Go through the entries below and print, exactly, the lines starting at the one with "a => Return a" and ending at the one with "(** ** JSON values and HTTP responses *)", keeping both ends and no others.

[Available records]:
[Start of Attachment]

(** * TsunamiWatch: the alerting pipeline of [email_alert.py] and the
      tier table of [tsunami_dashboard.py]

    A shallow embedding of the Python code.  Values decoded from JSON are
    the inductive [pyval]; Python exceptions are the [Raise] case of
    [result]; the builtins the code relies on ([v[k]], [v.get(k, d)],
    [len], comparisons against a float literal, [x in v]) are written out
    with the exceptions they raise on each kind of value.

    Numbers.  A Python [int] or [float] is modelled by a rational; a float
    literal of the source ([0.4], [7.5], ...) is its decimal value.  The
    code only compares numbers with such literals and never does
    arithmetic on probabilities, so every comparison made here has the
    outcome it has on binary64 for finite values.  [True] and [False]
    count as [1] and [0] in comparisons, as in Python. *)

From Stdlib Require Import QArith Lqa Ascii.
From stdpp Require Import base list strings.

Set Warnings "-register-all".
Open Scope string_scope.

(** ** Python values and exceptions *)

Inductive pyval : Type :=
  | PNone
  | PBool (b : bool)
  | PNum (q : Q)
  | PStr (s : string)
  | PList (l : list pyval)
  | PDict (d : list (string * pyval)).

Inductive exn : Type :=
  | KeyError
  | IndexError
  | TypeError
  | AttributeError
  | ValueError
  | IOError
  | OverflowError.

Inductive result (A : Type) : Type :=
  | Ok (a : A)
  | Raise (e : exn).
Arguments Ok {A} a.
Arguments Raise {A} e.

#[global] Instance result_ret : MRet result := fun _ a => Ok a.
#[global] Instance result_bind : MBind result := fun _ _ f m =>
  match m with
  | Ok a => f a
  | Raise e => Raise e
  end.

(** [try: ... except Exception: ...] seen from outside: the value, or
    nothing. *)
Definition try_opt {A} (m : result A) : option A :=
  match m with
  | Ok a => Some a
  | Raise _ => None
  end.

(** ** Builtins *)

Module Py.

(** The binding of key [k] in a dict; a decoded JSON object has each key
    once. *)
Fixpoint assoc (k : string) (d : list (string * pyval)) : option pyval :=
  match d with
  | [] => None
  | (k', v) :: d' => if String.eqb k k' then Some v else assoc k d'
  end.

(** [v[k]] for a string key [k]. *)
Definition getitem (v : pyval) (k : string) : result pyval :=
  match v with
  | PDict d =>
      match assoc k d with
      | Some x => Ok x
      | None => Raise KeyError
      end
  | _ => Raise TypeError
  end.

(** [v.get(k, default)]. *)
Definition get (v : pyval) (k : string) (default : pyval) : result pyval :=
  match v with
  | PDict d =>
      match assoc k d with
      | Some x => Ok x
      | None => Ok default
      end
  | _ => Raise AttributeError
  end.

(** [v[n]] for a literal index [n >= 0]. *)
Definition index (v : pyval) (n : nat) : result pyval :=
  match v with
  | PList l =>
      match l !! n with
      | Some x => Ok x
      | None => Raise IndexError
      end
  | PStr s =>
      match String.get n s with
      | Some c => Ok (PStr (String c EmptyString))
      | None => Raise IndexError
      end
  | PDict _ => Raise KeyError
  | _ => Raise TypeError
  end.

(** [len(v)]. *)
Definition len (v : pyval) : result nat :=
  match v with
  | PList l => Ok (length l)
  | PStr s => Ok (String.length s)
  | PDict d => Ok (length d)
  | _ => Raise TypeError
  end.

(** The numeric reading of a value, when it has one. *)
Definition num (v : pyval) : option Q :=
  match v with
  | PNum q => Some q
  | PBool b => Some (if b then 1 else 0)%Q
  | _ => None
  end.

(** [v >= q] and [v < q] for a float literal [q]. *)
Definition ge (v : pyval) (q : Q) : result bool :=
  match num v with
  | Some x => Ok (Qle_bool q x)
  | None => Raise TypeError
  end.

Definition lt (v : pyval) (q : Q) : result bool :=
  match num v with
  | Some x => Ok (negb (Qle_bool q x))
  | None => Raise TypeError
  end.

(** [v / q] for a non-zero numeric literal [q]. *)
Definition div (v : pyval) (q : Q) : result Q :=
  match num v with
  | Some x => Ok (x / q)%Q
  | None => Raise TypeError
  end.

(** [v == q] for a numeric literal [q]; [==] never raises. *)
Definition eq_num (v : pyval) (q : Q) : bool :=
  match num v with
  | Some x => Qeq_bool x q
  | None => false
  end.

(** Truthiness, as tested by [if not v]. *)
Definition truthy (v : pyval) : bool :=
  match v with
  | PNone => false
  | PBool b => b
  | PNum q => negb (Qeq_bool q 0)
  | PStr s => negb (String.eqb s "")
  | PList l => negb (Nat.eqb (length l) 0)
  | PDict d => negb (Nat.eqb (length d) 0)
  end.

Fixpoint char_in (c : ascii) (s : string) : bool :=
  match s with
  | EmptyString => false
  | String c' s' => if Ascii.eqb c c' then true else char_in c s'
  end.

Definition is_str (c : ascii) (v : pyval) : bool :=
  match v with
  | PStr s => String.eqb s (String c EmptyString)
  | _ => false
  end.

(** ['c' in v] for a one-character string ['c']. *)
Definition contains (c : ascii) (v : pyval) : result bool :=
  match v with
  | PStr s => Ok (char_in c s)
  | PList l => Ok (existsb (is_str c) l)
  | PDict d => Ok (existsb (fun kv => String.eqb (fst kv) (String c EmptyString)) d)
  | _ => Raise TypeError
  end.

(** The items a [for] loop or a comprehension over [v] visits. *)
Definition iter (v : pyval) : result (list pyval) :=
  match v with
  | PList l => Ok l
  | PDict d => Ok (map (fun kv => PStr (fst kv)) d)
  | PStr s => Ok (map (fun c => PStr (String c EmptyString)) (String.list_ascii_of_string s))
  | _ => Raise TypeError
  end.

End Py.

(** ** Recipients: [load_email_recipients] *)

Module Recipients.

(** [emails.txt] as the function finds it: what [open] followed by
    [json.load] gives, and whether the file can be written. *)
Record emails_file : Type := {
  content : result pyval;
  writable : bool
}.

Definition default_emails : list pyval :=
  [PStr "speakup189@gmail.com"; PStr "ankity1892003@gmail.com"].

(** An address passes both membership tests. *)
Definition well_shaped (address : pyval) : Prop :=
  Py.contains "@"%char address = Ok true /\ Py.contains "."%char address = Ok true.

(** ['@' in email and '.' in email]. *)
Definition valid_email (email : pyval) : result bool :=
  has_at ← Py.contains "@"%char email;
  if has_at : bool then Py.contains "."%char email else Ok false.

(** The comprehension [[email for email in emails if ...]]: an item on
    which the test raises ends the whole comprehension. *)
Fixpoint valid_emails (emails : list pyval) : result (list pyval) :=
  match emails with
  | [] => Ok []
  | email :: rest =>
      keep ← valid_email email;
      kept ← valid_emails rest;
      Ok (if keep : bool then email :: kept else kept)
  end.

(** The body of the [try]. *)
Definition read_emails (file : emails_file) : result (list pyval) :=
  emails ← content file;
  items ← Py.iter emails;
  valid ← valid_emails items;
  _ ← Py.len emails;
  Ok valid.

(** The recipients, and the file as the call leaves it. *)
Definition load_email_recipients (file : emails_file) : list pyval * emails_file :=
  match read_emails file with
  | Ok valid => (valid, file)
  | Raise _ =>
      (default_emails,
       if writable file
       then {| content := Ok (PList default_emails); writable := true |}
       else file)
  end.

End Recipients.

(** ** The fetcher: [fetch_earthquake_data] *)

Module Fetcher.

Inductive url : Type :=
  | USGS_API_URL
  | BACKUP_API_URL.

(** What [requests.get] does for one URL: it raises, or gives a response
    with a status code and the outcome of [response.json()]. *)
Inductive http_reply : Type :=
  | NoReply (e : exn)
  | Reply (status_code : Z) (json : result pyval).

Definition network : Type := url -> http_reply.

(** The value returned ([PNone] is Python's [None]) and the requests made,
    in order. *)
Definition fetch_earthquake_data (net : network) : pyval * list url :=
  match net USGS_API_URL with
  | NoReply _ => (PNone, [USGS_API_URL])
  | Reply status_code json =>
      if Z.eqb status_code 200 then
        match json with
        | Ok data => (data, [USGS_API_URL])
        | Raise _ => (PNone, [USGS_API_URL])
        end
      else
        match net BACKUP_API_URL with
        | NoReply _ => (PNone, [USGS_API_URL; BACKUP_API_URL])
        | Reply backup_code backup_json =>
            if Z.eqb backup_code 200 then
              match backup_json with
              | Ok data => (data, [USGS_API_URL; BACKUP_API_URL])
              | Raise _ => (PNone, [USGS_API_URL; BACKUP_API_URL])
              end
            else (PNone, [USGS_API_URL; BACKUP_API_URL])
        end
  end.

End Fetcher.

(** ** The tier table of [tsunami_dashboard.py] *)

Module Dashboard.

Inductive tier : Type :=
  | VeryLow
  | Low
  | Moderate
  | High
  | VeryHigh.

[End of Attachment]
[Start of Attachment]

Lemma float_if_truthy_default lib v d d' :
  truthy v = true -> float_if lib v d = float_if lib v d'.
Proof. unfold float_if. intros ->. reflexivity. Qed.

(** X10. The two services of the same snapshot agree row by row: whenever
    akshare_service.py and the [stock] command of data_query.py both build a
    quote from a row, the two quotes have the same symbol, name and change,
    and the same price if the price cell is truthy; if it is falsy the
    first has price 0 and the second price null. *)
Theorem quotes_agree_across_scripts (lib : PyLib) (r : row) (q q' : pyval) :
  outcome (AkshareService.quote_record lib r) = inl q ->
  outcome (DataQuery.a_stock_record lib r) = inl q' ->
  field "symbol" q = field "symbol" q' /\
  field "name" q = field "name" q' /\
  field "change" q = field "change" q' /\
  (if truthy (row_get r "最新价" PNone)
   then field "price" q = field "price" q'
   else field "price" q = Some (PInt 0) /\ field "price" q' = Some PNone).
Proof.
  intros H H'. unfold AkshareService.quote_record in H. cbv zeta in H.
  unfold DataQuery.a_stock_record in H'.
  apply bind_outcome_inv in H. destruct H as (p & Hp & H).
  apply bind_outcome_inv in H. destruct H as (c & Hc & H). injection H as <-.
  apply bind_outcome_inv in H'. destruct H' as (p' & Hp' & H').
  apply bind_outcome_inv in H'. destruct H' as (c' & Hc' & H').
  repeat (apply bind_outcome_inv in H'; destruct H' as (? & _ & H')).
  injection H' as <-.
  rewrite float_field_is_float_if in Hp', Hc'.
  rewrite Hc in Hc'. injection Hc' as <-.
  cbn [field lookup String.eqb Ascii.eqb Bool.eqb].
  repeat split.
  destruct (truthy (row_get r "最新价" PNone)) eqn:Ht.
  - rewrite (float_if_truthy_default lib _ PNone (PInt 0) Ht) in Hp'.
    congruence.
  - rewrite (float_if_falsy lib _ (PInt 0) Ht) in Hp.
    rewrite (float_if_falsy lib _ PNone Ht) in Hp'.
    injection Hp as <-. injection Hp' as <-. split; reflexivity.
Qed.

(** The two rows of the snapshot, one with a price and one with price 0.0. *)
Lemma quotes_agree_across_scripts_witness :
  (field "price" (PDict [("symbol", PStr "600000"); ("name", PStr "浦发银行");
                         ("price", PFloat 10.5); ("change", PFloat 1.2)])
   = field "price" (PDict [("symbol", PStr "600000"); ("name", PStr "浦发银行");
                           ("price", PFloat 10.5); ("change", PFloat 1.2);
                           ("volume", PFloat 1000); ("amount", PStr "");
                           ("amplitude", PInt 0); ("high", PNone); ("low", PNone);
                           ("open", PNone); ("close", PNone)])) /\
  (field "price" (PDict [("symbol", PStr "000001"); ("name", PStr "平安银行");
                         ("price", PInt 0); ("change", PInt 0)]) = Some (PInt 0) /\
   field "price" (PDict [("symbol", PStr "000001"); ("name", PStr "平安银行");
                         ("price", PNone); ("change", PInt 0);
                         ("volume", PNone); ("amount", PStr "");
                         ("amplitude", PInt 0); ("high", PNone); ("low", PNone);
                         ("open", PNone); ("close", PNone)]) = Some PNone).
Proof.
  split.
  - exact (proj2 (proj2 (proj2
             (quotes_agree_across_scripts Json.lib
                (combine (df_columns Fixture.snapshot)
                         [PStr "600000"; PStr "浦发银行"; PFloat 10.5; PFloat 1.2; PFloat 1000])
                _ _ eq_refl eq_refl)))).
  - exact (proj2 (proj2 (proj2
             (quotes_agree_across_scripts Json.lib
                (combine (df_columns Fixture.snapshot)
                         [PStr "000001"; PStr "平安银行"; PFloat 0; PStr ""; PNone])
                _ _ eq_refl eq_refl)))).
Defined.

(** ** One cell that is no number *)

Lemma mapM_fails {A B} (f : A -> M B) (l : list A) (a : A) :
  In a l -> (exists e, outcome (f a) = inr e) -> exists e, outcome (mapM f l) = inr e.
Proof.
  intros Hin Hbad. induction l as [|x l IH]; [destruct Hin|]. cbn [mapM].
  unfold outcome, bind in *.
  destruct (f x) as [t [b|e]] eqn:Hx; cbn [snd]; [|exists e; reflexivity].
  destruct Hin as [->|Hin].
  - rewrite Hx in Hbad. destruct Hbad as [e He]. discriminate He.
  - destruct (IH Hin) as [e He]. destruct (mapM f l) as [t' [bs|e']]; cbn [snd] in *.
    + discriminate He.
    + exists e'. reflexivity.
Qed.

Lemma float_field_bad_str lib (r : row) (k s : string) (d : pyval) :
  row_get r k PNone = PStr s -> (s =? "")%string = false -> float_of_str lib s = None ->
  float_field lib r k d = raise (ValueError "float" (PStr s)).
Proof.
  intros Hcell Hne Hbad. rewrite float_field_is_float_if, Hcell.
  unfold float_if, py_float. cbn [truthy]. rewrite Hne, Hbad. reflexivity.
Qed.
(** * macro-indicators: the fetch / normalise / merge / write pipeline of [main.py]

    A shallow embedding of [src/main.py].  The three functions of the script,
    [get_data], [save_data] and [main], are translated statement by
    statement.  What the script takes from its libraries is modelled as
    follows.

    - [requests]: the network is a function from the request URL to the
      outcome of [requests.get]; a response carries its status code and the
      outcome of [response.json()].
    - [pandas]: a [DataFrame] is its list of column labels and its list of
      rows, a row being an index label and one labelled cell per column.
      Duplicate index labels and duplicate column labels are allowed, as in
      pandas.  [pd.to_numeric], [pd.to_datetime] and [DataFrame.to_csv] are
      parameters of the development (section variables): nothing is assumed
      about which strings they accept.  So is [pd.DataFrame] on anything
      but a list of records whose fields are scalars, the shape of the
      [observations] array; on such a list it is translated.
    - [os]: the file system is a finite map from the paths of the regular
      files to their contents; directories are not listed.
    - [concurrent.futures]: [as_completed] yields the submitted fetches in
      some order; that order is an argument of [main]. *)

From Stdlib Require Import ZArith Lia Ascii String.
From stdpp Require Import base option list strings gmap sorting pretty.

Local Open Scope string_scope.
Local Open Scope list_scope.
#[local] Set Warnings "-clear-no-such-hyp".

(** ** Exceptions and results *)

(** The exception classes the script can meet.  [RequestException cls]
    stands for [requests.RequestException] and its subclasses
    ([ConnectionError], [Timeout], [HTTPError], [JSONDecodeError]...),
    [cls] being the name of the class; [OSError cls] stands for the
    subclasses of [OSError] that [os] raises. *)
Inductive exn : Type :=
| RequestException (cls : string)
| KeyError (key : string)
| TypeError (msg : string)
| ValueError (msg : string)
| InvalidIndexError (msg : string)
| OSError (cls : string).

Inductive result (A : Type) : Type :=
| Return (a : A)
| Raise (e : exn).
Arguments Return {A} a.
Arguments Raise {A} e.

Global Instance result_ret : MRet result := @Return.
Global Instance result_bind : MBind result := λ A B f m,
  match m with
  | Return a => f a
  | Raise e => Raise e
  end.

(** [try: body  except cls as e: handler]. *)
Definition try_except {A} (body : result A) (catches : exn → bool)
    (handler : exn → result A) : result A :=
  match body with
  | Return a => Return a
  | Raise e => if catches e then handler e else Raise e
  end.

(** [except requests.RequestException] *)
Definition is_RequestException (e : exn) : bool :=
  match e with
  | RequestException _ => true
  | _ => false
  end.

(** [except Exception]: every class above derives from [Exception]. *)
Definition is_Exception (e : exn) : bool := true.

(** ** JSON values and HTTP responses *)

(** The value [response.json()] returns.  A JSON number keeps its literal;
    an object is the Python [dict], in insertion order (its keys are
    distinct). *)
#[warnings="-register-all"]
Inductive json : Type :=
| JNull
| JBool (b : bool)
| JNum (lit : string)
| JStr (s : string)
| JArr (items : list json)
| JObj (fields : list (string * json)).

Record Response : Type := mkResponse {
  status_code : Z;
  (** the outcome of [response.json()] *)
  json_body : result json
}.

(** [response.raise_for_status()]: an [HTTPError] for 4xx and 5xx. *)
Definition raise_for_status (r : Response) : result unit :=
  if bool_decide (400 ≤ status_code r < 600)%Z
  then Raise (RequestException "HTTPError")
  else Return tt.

[End of Attachment]

[Output]:
  | Return a => Return a
  | Raise e => if catches e then handler e else Raise e
  end.

(** [except requests.RequestException] *)
Definition is_RequestException (e : exn) : bool :=
  match e with
  | RequestException _ => true
  | _ => false
  end.

(** [except Exception]: every class above derives from [Exception]. *)
Definition is_Exception (e : exn) : bool := true.

(** ** JSON values and HTTP responses *)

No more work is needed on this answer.